The Brink’s Company (NYSE:BCO) is a global leader in security-related services that operates two businesses: Brink’s, Incorporated and Brink’s Home Security. Brink’s, Incorporated is the world’s premier provider of secure transportation and cash management services. Brink’s Home Security is one of the largest and most successful residential alarm companies in North America. For more information, please visit The Brink’s Company website at http://www.brinkscompany.com/ or call toll free 877-275-7488.

About Pirate Capital

Pirate Capital serves as the investment advisor to four event-driven hedge funds: Jolly Roger Fund LP, Jolly Roger Offshore Fund LTD, Jolly Roger Activist Fund LP and Jolly Roger Activist Fund LTD. Assets under management by Pirate are in excess of $1.0 billion. Pirate Capital is registered with the Securities and Exchange Commission (SEC) as an investment advisor under the Investment Advisors Act of 1940.

Important Information

In connection with its 2007 annual meeting of shareholders, The Brink’s Company plans to file with the SEC and mail to its shareholders eligible to vote at the 2007 annual meeting of shareholders a definitive proxy statement.
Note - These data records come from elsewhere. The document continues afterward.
Definition rhs_kernel_restore_lock (lock : Z) : M S Z :=
  s ← get;
  configASSERT (negb (rhs_kernel_is_irq_or_masked s));;
  let state := xTaskGetSchedulerState s in
  if (state =? taskSCHEDULER_SUSPENDED) || (state =? taskSCHEDULER_RUNNING) then
    if lock =? 1 then call_ vTaskSuspendAll;; mret lock
    else if negb (lock =? 0) then mret lock_error
    else
      not_switched ← resume_all;
      s ← get;
      mret (if not_switched && negb (xTaskGetSchedulerState s =? taskSCHEDULER_RUNNING)
            then lock_error else lock)
  else mret lock_error.

Definition rhs_delay_tick (ticks : Z) : M S unit :=
  s ← get;
  configASSERT (negb (rhs_kernel_is_irq_or_masked s));;
  if ticks =? 0 then call_ taskYIELD else call_ (vTaskDelay ticks).

Definition rhs_delay_until_tick (tick : Z) : M S RHSStatus :=
  s ← get;
  configASSERT (negb (rhs_kernel_is_irq_or_masked s));;
  let tcnt := xTaskGetTickCount s in
  let delay := u32 (tick - tcnt) in
  if negb (delay =? 0) && (Z.shiftr delay 31 =? 0) then
    call_ (vTaskDelayUntil tcnt delay);; mret RHSStatusOk
  else mret RHSStatusErrorParameter.

Definition rhs_get_tick (s : S) : Z :=
  if rhs_kernel_is_irq_or_masked s then xTaskGetTickCountFromISR s else xTaskGetTickCount s.

(** Single precision: [float] of an integer, and the conversion back, which truncates. *)
Definition float_of_Z (z : Z) : spec_float := binary_normalize 24 128 z 0 false.
Definition Z_of_float (f : spec_float) : Z :=
  match f with
  | S754_finite sg m e =>
      let v := if 0 <=? e then Z.pos m * 2 ^ e else Z.pos m / 2 ^ (- e) in
      if sg then - v else v
  | _ => 0
  end.

Section ticks.
(** [configTICK_RATE_HZ] *)
Context (tick_rate : Z).

Definition rhs_kernel_get_tick_frequency : Z := tick_rate.

Definition rhs_ms_to_ticks (milliseconds : Z) : Z :=
  if tick_rate =? 1000 then milliseconds
  else
    let rate := float_of_Z (u32 (Z_of_float (float_of_Z tick_rate))) in
    Z_of_float (SFmul 24 128 (SFdiv 24 128 rate (float_of_Z 1000)) (float_of_Z milliseconds)).

Definition rhs_delay_us (microseconds : Z) : M S unit := call_ (rhs_hal_cortex_delay_us microseconds).

Definition rhs_delay_ms (milliseconds : Z) : M S unit :=
  s ← get;
  if negb (RHS_IS_ISR s) && (xTaskGetSchedulerState s =? taskSCHEDULER_RUNNING) then
    let milliseconds :=
      if (0 <? milliseconds) && (milliseconds <? portMAX_DELAY - 1) then u32 (milliseconds + 1)
      else milliseconds in
    rhs_delay_tick (rhs_ms_to_ticks milliseconds)
  else if 0 <? milliseconds then rhs_delay_us (u32 (milliseconds * 1000))
  else mret tt.
End ticks.

(** ** core/critical.c *)

Record RHSCriticalInfo := mkInfo { isrm : Z; from_isr : bool; kernel_running : bool }.

Definition rhs_critical_enter : M S RHSCriticalInfo :=
  s ← get;
  let from_isr := RHS_IS_ISR s in
  let kernel_running := xTaskGetSchedulerState s =? taskSCHEDULER_RUNNING in
  if from_isr then
    isrm ← call taskENTER_CRITICAL_FROM_ISR;
    mret (mkInfo isrm from_isr kernel_running)
  else if kernel_running then
    call_ taskENTER_CRITICAL;; mret (mkInfo 0 from_isr kernel_running)
  else
    call_ disable_irq;; mret (mkInfo 0 from_isr kernel_running).

Definition rhs_critical_exit (info : RHSCriticalInfo) : M S unit :=
  if from_isr info then call_ (taskEXIT_CRITICAL_FROM_ISR (isrm info))
  else if kernel_running info then call_ taskEXIT_CRITICAL
  else call_ enable_irq.
End kernel.

(** ** What FreeRTOS and CMSIS document

    [suspended] is the depth of [vTaskSuspendAll] calls, [nesting] that of critical
    sections, [mask] the interrupt mask (0: none masked). *)

Class SchedulerLaws (S : Type) `{Scheduler S} := {
  started : S -> bool;
  suspended : S -> Z;
  nesting : S -> Z;
  mask : S -> Z;
  full_mask : Z;
  suspended_nonneg s : 0 <= suspended s;
  state_spec s : xTaskGetSchedulerState s =
    if started s then if suspended s =? 0 then taskSCHEDULER_RUNNING else taskSCHEDULER_SUSPENDED
    else taskSCHEDULER_NOT_STARTED;
  suspend_spec s : suspended (vTaskSuspendAll s) = suspended s + 1 /\
    started (vTaskSuspendAll s) = started s /\
    get_IPSR (vTaskSuspendAll s) = get_IPSR s /\ get_PRIMASK (vTaskSuspendAll s) = get_PRIMASK s;
  resume_spec s : 0 < suspended s -> exists r s', xTaskResumeAll s = Ret (r, s') /\
    suspended s' = suspended s - 1 /\ started s' = started s /\
    get_IPSR s' = get_IPSR s /\ get_PRIMASK s' = get_PRIMASK s /\ (r = pdTRUE -> suspended s' = 0);
  enter_spec s : let s' := taskENTER_CRITICAL s in
    nesting s' = nesting s + 1 /\ mask s' = full_mask /\ get_PRIMASK s' = get_PRIMASK s /\
    get_IPSR s' = get_IPSR s /\ started s' = started s /\ suspended s' = suspended s;
  exit_spec s : let s' := taskEXIT_CRITICAL s in
    nesting s' = nesting s - 1 /\ mask s' = (if nesting s - 1 =? 0 then 0 else mask s) /\
    get_PRIMASK s' = get_PRIMASK s /\
    get_IPSR s' = get_IPSR s /\ started s' = started s /\ suspended s' = suspended s;
  enter_isr_spec s : let '(m, s') := taskENTER_CRITICAL_FROM_ISR s in
    m = mask s /\ mask s' = full_mask /\ nesting s' = nesting s /\ get_PRIMASK s' = get_PRIMASK s /\
    get_IPSR s' = get_IPSR s /\ started s' = started s /\ suspended s' = suspended s;
  exit_isr_spec m s : let s' := taskEXIT_CRITICAL_FROM_ISR m s in
    mask s' = m /\ nesting s' = nesting s /\ get_PRIMASK s' = get_PRIMASK s /\
    get_IPSR s' = get_IPSR s /\ started s' = started s /\ suspended s' = suspended s;
  disable_spec s : let s' := disable_irq s in
    get_PRIMASK s' = 1 /\ mask s' = mask s /\ nesting s' = nesting s /\
    get_IPSR s' = get_IPSR s /\ started s' = started s /\ suspended s' = suspended s;
  enable_spec s : let s' := enable_irq s in
    get_PRIMASK s' = 0 /\ mask s' = mask s /\ nesting s' = nesting s /\
    get_IPSR s' = get_IPSR s /\ started s' = started s /\ suspended s' = suspended s
}.

Section properties.
Context {S : Type} `{SchedulerLaws S}.

(** A task that has not masked interrupts, with the scheduler started. *)
Definition task_context (s : S) : Prop := get_IPSR s = 0 /\ get_PRIMASK s = 0 /\ started s = true.

Lemma task_not_irq s : get_IPSR s = 0 -> get_PRIMASK s = 0 -> rhs_kernel_is_irq_or_masked s = false.
Proof.
  intros E1 E2. unfold rhs_kernel_is_irq_or_masked, RHS_IS_IRQ_MODE, RHS_IS_IRQ_MASKED.
  rewrite E1, E2. simpl. by destruct (negb _).
Qed.

(** A task with the scheduler running, and states of the kernel that differ in time only. *)
Definition task_runs (s : S) : Prop := task_context s /\ suspended s = 0.
Definition os_like (s s' : S) : Prop :=
  get_IPSR s' = get_IPSR s /\ get_PRIMASK s' = get_PRIMASK s /\ started s' = started s /\ suspended s' = suspended s.

Lemma task_runs_like s s' : os_like s s' -> task_runs s -> task_runs s'.
Proof. unfold os_like, task_runs, task_context. intuition congruence. Qed.

Lemma os_like_irq s s' : os_like s s' -> RHS_IS_IRQ_MODE s' = RHS_IS_IRQ_MODE s.
Proof. intros (E1 & _). unfold RHS_IS_IRQ_MODE. by rewrite E1. Qed.

Lemma task_not_isr s : task_context s -> RHS_IS_IRQ_MODE s = false /\ rhs_kernel_is_irq_or_masked s = false.
Proof.
  intros (E1 & E2 & _). split; [unfold RHS_IS_IRQ_MODE; by rewrite E1|]. by apply task_not_irq.
Qed.

Lemma os_like_trans s1 s2 s3 : os_like s1 s2 -> os_like s2 s3 -> os_like s1 s3.
Proof. unfold os_like. intuition congruence. Qed.

(** Interrupt context: the processor runs a handler, or the interrupts are masked with
    the scheduler started. *)
Lemma irq_or_masked_spec s :
  rhs_kernel_is_irq_or_masked s = true <->
  get_IPSR s <> 0 \/ (started s = true /\ get_PRIMASK s <> 0).
Proof.
  unfold rhs_kernel_is_irq_or_masked, RHS_IS_IRQ_MODE, RHS_IS_IRQ_MASKED. rewrite state_spec.
  destruct (Z.eqb_spec (get_IPSR s) 0), (Z.eqb_spec (get_PRIMASK s) 0), (started s),
    (suspended s =? 0); simpl; naive_solver.
Qed.

(** [rhs_kernel_lock] suspends the scheduler and [rhs_kernel_restore_lock] of its
    result undoes that for the outermost lock; for a nested lock it does not: the inner
    restore suspends once more, so that the depth ends one higher than it began. *)
Theorem kernel_lock_restore s : task_context s ->
  exists l s1 r s2, rhs_kernel_lock s = Ret (l, s1) /\ 0 < suspended s1 /\
    rhs_kernel_restore_lock l s1 = Ret (r, s2) /\ task_context s2 /\
    (suspended s = 0 -> l = 0 /\ r = 0 /\ suspended s2 = 0) /\
    (0 < suspended s -> l = 1 /\ r = 1 /\ suspended s1 = suspended s /\ suspended s2 = suspended s + 1).
Proof.
  intros (E1 & E2 & E3). unfold rhs_kernel_lock, rhs_kernel_restore_lock. munfold.
  rewrite task_not_irq by done. simpl. rewrite state_spec, E3.
  pose proof (suspended_nonneg s). destruct (Z.eqb_spec (suspended s) 0) as [E4|E4].
  - destruct (suspend_spec s) as (F1 & F2 & F3 & F4).
    eexists 0, (vTaskSuspendAll s), 0. simpl.
    destruct (resume_spec (vTaskSuspendAll s)) as (r & s2 & E & G1 & G2 & G3 & G4 & _); [lia|].
    exists s2. split; [done|]. split; [lia|]. unfold configASSERT.
    rewrite task_not_irq by congruence. simpl. rewrite state_spec, F2, E3, F1.
    destruct (Z.eqb_spec (suspended s + 1) 0); [lia|]. simpl. unfold resume_all. rewrite E. simpl.
    rewrite state_spec, G2, F2, E3, G1, F1. destruct (Z.eqb_spec (suspended s + 1 - 1) 0); [|lia].
    simpl. rewrite andb_false_r. split; [done|]. split; [repeat split; congruence|].
    split; [|lia]. intros _. repeat split. lia.
  - simpl. exists 1, s, 1, (vTaskSuspendAll s). destruct (suspend_spec s) as (F1 & F2 & F3 & F4).
    split; [done|]. split; [lia|]. unfold configASSERT. rewrite task_not_irq by done. simpl.
    rewrite state_spec, E3. destruct (Z.eqb_spec (suspended s) 0); [done|]. simpl.
    split; [done|]. split; [repeat split; congruence|]. split; [lia|]. intros _. repeat split. lia.
Qed.

(** [rhs_delay_until_tick] delays exactly when the target is less than half the tick
    range ahead, and then until the counter reads the target, wrap-around included. *)
Theorem delay_until_tick_correct s tick :
  get_IPSR s = 0 -> get_PRIMASK s = 0 -> in_u32 tick -> in_u32 (xTaskGetTickCount s) ->
  exists d, 0 <= d < 2 ^ 32 /\ u32 (xTaskGetTickCount s + d) = tick /\
    rhs_delay_until_tick tick s =
    if (0 <? d) && (d <? 2 ^ 31)
    then Ret (RHSStatusOk, vTaskDelayUntil (xTaskGetTickCount s) d s)
    else Ret (RHSStatusErrorParameter, s).
Proof.
  intros E1 E2 Ht Hc. exists (u32 (tick - xTaskGetTickCount s)).
  pose proof (u32_range (tick - xTaskGetTickCount s)) as Hr.
  split; [exact Hr|]. split; [word|]. unfold rhs_delay_until_tick. munfold. unfold configASSERT.
  rewrite task_not_irq by done. cbn [negb].
  set (d := u32 (tick - xTaskGetTickCount s)) in *. rewrite Z.shiftr_div_pow2 by lia.
  change (2 ^ 31) with 2147483648. clearbody d.
  destruct (Z.eqb_spec d 0), (Z.ltb_spec 0 d), (Z.ltb_spec d 2147483648),
    (Z.eqb_spec (d / 2147483648) 0); cbn [negb andb]; done || word.
Qed.

(** ** Critical sections *)

(** What a critical section may change of the interrupt state. *)
Definition interrupts (s : S) : Z * Z * Z := (get_PRIMASK s, mask s, nesting s).

(** Code made of critical sections in sequence and nested in each other. *)
Inductive block := Plain | Critical (body rest : block).

Fixpoint run_block (b : block) : M S unit :=
  match b with
  | Plain => mret tt
  | Critical body rest =>
      (info ← rhs_critical_enter; run_block body;; rhs_critical_exit info);; run_block rest
  end.

(** In a task, interrupts are masked by FreeRTOS exactly inside its critical sections. *)
Definition mask_ok (s : S) : Prop :=
  get_IPSR s = 0 -> get_PRIMASK s = 0 -> 0 <= nesting s /\ mask s = if nesting s =? 0 then 0 else full_mask.

(** The state a section leaves alone. *)
Definition same_mode (s s' : S) : Prop :=
  get_IPSR s' = get_IPSR s /\ started s' = started s /\ suspended s' = suspended s.

Lemma critical_section_ok (body : M S unit) s :
  mask_ok s ->
  (forall s, mask_ok s -> exists s', body s = Ret (tt, s') /\ interrupts s' = interrupts s /\ same_mode s s') ->
  exists s', (info ← rhs_critical_enter; body;; rhs_critical_exit info) s = Ret (tt, s') /\
    interrupts s' = interrupts s /\ same_mode s s'.
Proof.
  intros Hok Hbody. unfold rhs_critical_enter. munfold.
  assert (Hisr : RHS_IS_ISR s = false -> get_IPSR s = 0 /\ get_PRIMASK s = 0).
  { unfold RHS_IS_ISR, RHS_IS_IRQ_MODE, RHS_IS_IRQ_MASKED.
    destruct (Z.eqb_spec (get_IPSR s) 0), (Z.eqb_spec (get_PRIMASK s) 0); simpl; naive_solver. }
  assert (Hisr' : RHS_IS_ISR s = true -> get_IPSR s <> 0 \/ get_PRIMASK s <> 0).
  { unfold RHS_IS_ISR, RHS_IS_IRQ_MODE, RHS_IS_IRQ_MASKED.
    destruct (Z.eqb_spec (get_IPSR s) 0), (Z.eqb_spec (get_PRIMASK s) 0); simpl; naive_solver. }
  destruct (RHS_IS_ISR s) eqn:Ei.
  - pose proof (enter_isr_spec s) as E. destruct (taskENTER_CRITICAL_FROM_ISR s) as [m s1].
    destruct E as (-> & F2 & F3 & F4 & F5 & F6 & F7).
    destruct (Hbody s1) as (s2 & -> & G1 & G2 & G3 & G4).
    { intros A B. destruct (Hisr' eq_refl); congruence. }
    unfold rhs_critical_exit. simpl. eexists. split; [done|].
    pose proof (exit_isr_spec (mask s) s2) as (K1 & K2 & K3 & K4 & K5 & K6).
    unfold interrupts, same_mode in *. split; [|repeat split; congruence]. congruence.
  - destruct (Hisr eq_refl) as [I1 I2]. destruct (Hok I1 I2) as [Hn Hm].
    destruct (xTaskGetSchedulerState s =? taskSCHEDULER_RUNNING) eqn:Er.
    + pose proof (enter_spec s) as (F1 & F2 & F3 & F4 & F5 & F6).
      destruct (Hbody (taskENTER_CRITICAL s)) as (s2 & -> & G1 & G2 & G3 & G4).
      { intros _ _. rewrite F1, F2. split; [lia|]. by destruct (Z.eqb_spec (nesting s + 1) 0); [lia|]. }
      unfold rhs_critical_exit. simpl. eexists. split; [done|].
      pose proof (exit_spec s2) as (K1 & K2 & K3 & K4 & K5 & K6).
      unfold interrupts, same_mode in *. injection G1 as P1 P2 P3.
      split; [|repeat split; congruence].
      rewrite K1, K2, K3, P1, P2, P3, F1, F2, F3, Hm.
      by replace (nesting s + 1 - 1) with (nesting s) by lia.
    + pose proof (disable_spec s) as (F1 & F2 & F3 & F4 & F5 & F6).
      destruct (Hbody (disable_irq s)) as (s2 & -> & G1 & G2 & G3 & G4).
      { intros _ A. congruence. }
      unfold rhs_critical_exit. simpl. eexists. split; [done|].
      pose proof (enable_spec s2) as (K1 & K2 & K3 & K4 & K5 & K6).
      unfold interrupts, same_mode in *. injection G1 as P1 P2 P3.
      split; [|repeat split; congruence]. congruence.
Qed.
THE COMPANY ADVISES ITS SECURITY HOLDERS TO READ THE DEFINITIVE PROXY STATEMENT AND OTHER RELEVANT DOCUMENTS FOR THE 2007 ANNUAL MEETING OF SHAREHOLDERS WHEN THEY BECOME AVAILABLE BECAUSE THEY WILL CONTAIN IMPORTANT INFORMATION. Security holders may obtain a free copy of the definitive proxy statement and other documents that the company files with the SEC at the SEC’s website at http://www.sec.gov. The definitive proxy statement and these other documents may also be obtained free of charge from The Brink’s Company upon request by contacting the Corporate Secretary at 1801 Bayberry Court, P. O. Box 18100, Richmond, Virginia 23226-8100. This communication is not a solicitation of a proxy from any security holder of The Brink’s Company.

Certain Information Regarding Participants

The Brink’s Company, its directors and named executive officers may be deemed to be participants in the solicitation of proxies from the company’s security holders in connection with its 2007 annual meeting of shareholders. Security holders may obtain information regarding the names, affiliations and interests of such individuals in the company’s Annual Report on Form 10-K for the fiscal year ended December 31, 2005 and its definitive proxy statement dated March 24, 2006, each of which has been filed with the SEC.


Additional information regarding such individuals will be included in the definitive proxy statement for the 2007 annual meeting of shareholders. To the extent holdings of the company’s securities have changed from the amounts included in the definitive proxy statement dated March 24, 2006, such changes have been reflected on Forms 4 and 5 filed with the SEC and will be reflected in the definitive proxy statement for the 2007 annual meeting of shareholders.